The subject matter of the painting is a sugar maple in Prospect Park. It is illuminated from behind, colored red during the height of autumn.
This painting is a tree at human scale. You are forced to confront it directly: growing, dying, and beautiful.
I kept my recently passed friend, Mag, in mind while painting this sugar maple. I started the piece when Mag became ill. I needed to jolt myself out of the stress and assert my own agency precisely because I felt so helpless. A 6 foot square painting was the perfect challenge.
Mag gave me a book called “Freddy the Leaf” after my mother died. It is about a leaf, transitions through life, and death. This book inspired me while painting this tree.
I also thought about the connection between the growth of a human and the growth of a tree…as well the way I orient myself to both. A human and a tree cannot change their roots. They are formed by the conditions they are born into.
Noel Hefele is a talented landscape painter with a diverse background in the arts. Born and raised in Norwalk, Connecticut, he received his BFA from Carnegie Mellon University in 2002 and later earned a MA in Arts and Ecology from a school in England. Throughout his career, Noel has had the opportunity to exhibit his work internationally and has pieces in numerous private collections. He has also served on the board of the non-profit community arts organization PLGarts in Brooklyn, New York and co-teaches a graduate course at Brooklyn College called Human Tracks in the Urban Landscape. In 2013 and 2014, Noel was the Artist in Residence at the Barbuda Archeological Research center in the Caribbean.

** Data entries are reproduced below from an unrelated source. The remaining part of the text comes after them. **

(** The run on a path that names no file ends in the plot stage. *)
Lemma failed_analysis_breaks_plot_witness :
  outcome (Sample.analyze "missing.csv") = inr (None, None)
  /\ outcome (Sample.run "missing.csv") = inl none_error.
Proof.
  assert (H : outcome (Sample.analyze "missing.csv") = inr (None, None))
    by (vm_compute; reflexivity).
  split; [exact H |].
  apply (failed_analysis_breaks_plot Sample.path_exists Sample.read_csv
           Sample.py_float_of_string Sample.to_datetime Sample.np_sum
           Sample.ttest_ind Sample.format_f Sample.series_repr "missing.csv").
  exact H.
Defined.


(** The infinite change of Canada is the mean, the median and the maximum of
    the metrics of [zero.csv]. *)
Example zero_file_metrics :
  exists m, Sample.zero_metrics = Some m
            /\ mean_pct_change m = infinity
            /\ median_pct_change m = infinity
            /\ least_impacted_value m = infinity
            /\ least_impacted_country m = Some "Canada".
Proof. eexists. repeat split. Qed.

(** The row of 2017 of the sample table is kept out of everything. *)
Lemma outside_rows_ignored_witness :
  preprocess Sample.to_datetime
    (clean_frame Sample.py_float_of_string Sample.table) = inr Sample.frame
  /\ nth_error (years_of Sample.frame) 0 = Some (Some 2017%Z)
  /\ nth_error (study_mask Sample.frame) 0 = Some false
  /\ country_results Sample.np_sum
       (select_rows (study_mask Sample.frame) Sample.frame)
     = country_results Sample.np_sum Sample.frame.
Proof.
  split; [exact sample_frame |]. split; [reflexivity |].
  destruct (proj1 outside_rows_ignored Sample.to_datetime Sample.np_sum
              _ _ sample_frame) as [Hrow Hkept].
  split.
  - apply (Hrow 0%nat 2017%Z); [reflexivity | lia].
  - apply Hkept.
Defined.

Currently, Noel resides and works in the Bronx, New York where he is in the process of exploring Van Cortlandt Park and creating a new body of work. As an artist, Noel believes in the power of art to help us move towards a more responsible and holistic understanding of the environment. He sees the landscape as an entangled field of relationships that includes humans, animals, plants, minerals, and more, and believes that by viewing the non-human world as more than just objects, we can take responsibility for our impact on the planet and recognize that we are not the sole subjects of the Earth's narrative. Through his art, Noel aims to collaborate with the landscape in order to produce effects in himself and others, aesthetically and emotionally reconfiguring the way we see the world.